RATIFICATION OF INTERNATIONAL INSTRUMENTS
-----------------------------------------
Indonesia has signed and in most cases ratified
international instruments related to the worst forms of
child labor and the trafficking of women and children:
-- The GOI signed ILO Convention 182 concerning the
elimination of the worst forms of child labor and ratified
this with Law No. 1 of 2000 on March 8, 2000.
-- Indonesia ratified ILO Convention 29 on Forced Labor in
¶1950. The GOI ratified ILO Convention 105 on the Abolition
of Forced Labor in 1999.
-- Indonesia signed the Optional Protocol to the Convention
on the Rights of the Child on the Sale of Children, Child
Prostitution and Child Pornography, and ratified this in
September 2001.
-- Indonesia signed in December 2000 the UN Convention
Against Transnational Organized Crime and its Protocol to
Prevent, Suppress and Punish Trafficking in Persons.
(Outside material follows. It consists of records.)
(** The set built by the culling loop: the edges listed for the visible
    faces, that is, the sides of the visible faces. *)
Lemma visible_edge_set_spec (verts_3d : list vec3) :
  length verts_3d = 8%nat ->
  exists visible_edges,
    visible_edge_set verts_3d = Some visible_edges /\
    forall e, edge_selected visible_edges e = true <->
      exists f, f ∈ _FACES /\ _face_visible verts_3d f = Some true /\ Spec.on_boundary e f.
Proof.
  intros Hlen.
  destruct (cull_fold verts_3d (zip (seq 0 (length _FACES)) _FACES) ∅) as (ve & Hve & Hin).
  { apply Forall_forall. intros [fi f] Hp. cbn [fst snd].
    apply enumerated_face in Hp. split.
    - destruct (face_visible_defined verts_3d f) as (a & b & c & _ & _ & _ & ->); [exact Hlen| |eauto].
      eapply list_elem_of_lookup_2; eassumption.
    - apply lookup_lt_is_Some. apply lookup_lt_Some in Hp. exact Hp. }
  exists ve. split; [exact Hve|].
  intros e. rewrite edge_selected_spec, !Hin. split.
  - intros [[He|(fi & f & es & Hp & Hv & Hes & He)]|[He|(fi & f & es & Hp & Hv & Hes & He)]];
      try (now apply not_elem_of_empty in He);
      apply enumerated_face in Hp;
      exists f; (split; [eapply list_elem_of_lookup_2; eassumption|]); (split; [exact Hv|]);
      apply (face_edges_are_boundaries fi f es e Hp Hes); auto.
  - intros (f & Hf & Hv & Hb).
    apply list_elem_of_lookup_1 in Hf as [fi Hf].
    destruct (_FACE_EDGES !! fi) as [es|] eqn:Hes.
    2:{ apply lookup_lt_Some in Hf. apply lookup_ge_None in Hes. cbn in Hf, Hes. lia. }
    assert (Hp : (fi, f) ∈ zip (seq 0 (length _FACES)) _FACES) by now apply enumerated_face.
    destruct (proj2 (face_edges_are_boundaries fi f es e Hf Hes) Hb) as [He|He];
      [left|right]; right; exists fi, f, es; auto.
Qed.

Lemma edge_loop_draws_selected (verts_2d : list vec2) (ve : gset edge)
    (l : list edge) (cv : canvas) :
  for_each (edge_step verts_2d ve) l cv =
  for_each (Spec.draw_edge verts_2d) (filter (fun e => edge_selected ve e = true) l) cv.
Proof.
  revert cv. induction l as [|e l IH]; intros cv; [reflexivity|].
  rewrite filter_cons. cbn [for_each]. unfold edge_step at 1.
  destruct (edge_selected ve e) eqn:He.
  - rewrite decide_True by reflexivity. cbn [for_each].
    assert (Hstep : (let '(i0, i1) := e in
                     '(c0, r0) ← verts_2d !! i0; '(c1, r1) ← verts_2d !! i1;
                     _draw_line cv c0 r0 c1 r1) = Spec.draw_edge verts_2d cv e)
      by (destruct e; reflexivity).
    rewrite Hstep. destruct (Spec.draw_edge verts_2d cv e); [apply IH|reflexivity].
  - rewrite decide_False by discriminate. apply IH.
Qed.

(** C2: a face is visible exactly when the Z-component of the cross
    product of its first two edge vectors is strictly positive (a zero of
    either sign is not visible), and an edge is drawn exactly when it is a
    side of at least one visible face: the edge loop of the renderer calls
    [_draw_line] on those edges of [_EDGES], once each and in table order,
    and on no other edge. *)
Theorem culling_exact (verts_3d : list vec3) :
  length verts_3d = 8%nat ->
  (forall f, f ∈ _FACES ->
     exists a b c,
       verts_3d !! f.1.1.1 = Some a /\ verts_3d !! f.1.1.2 = Some b /\
       verts_3d !! f.1.2 = Some c /\
       (_face_visible verts_3d f = Some true <->
          Spec.strictly_positive (Spec.normal_z a b c)) /\
       (_face_visible verts_3d f = Some false <->
          ~ Spec.strictly_positive (Spec.normal_z a b c)) /\
       ((Spec.normal_z a b c =? 0)%float = true -> _face_visible verts_3d f = Some false)) /\
  exists visible_edges,
    visible_edge_set verts_3d = Some visible_edges /\
    (forall e, edge_selected visible_edges e = true <->
       exists f, f ∈ _FACES /\ _face_visible verts_3d f = Some true /\ Spec.on_boundary e f) /\
    exists drawn,
      Spec.selected_edges verts_3d = Some drawn /\
      sublist drawn _EDGES /\
      (forall e, e ∈ drawn <->
         e ∈ _EDGES /\
         exists f, f ∈ _FACES /\ _face_visible verts_3d f = Some true /\ Spec.on_boundary e f) /\
      forall verts_2d,
        (forall cv, for_each (edge_step verts_2d visible_edges) _EDGES cv =
                    for_each (Spec.draw_edge verts_2d) drawn cv) /\
        rasterize verts_3d verts_2d =
          (cv ← for_each (Spec.draw_edge verts_2d) drawn blank_canvas;
           cv ← for_each vertex_step verts_2d cv;
           Some (join_rows cv)).
Proof.
  intros Hlen. split.
  - intros f Hf.
    destruct (face_visible_defined verts_3d f Hlen Hf) as (a & b & c & Ha & Hb & Hc & Hv).
    exists a, b, c. repeat split; try assumption; rewrite Hv.
    + intros [= H]. now apply ltb_zero_strictly_positive.
    + intros H. f_equal. now apply ltb_zero_strictly_positive.
    + intros [= H] Hp. apply ltb_zero_strictly_positive in Hp. congruence.
    + intros H. f_equal. apply not_true_is_false. intros Hp. apply H.
      now apply ltb_zero_strictly_positive.
    + intros H. f_equal. now apply eqb_zero_not_positive.
  - destruct (visible_edge_set_spec verts_3d Hlen) as (ve & Hve & Hsel).
    exists ve. split; [exact Hve|]. split; [exact Hsel|].
    exists (filter (fun e => edge_selected ve e = true) _EDGES).
    split; [unfold Spec.selected_edges; now rewrite Hve|].
    split; [apply sublist_filter|]. split.
    + intros e. rewrite list_elem_of_filter, Hsel. tauto.
    + intros verts_2d. split.
      * intros cv. apply edge_loop_draws_selected.
      * unfold rasterize. rewrite Hve. cbn [mbind option_bind].
        now rewrite edge_loop_draws_selected.
Qed.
The
GOI has not yet ratified the Convention and Protocol.
-- On September 25, 2003, Indonesia signed the Convention
for
the Suppression of the Traffic in Persons and the
Exploitation of the Prostitution of Others, 1950, and the
Convention's Final Protocol. Indonesia has not yet
ratified these instruments.
-----------------------------------------
IV. PROTECTION AND ASSISTANCE TO VICTIMS
-----------------------------------------
GOVERNMENT ASSISTANCE TO VICTIMS
--------------------------------
UPDATE
------
National and local level assistance efforts continued or
increased over the past year, although they remained small
in comparison with the scope of the problem. The police
increased women's help desks in police departments from 237
to 280 nationwide. The GOI and police increased from 18 to
38 the number of operational "integrated service centers,"
providing health services to TIP and other victims of
violence. With U.S. assistance, the police upgraded such
centers to become full medical recovery centers
specifically for trafficking victims, and opened a third
medical center. The GOI operates four medical centers
treating trafficking victims. The GOI pays for about a
third of the cost of treating victims by offering intensive
care treatment for the cost of ordinary care funded by IOM.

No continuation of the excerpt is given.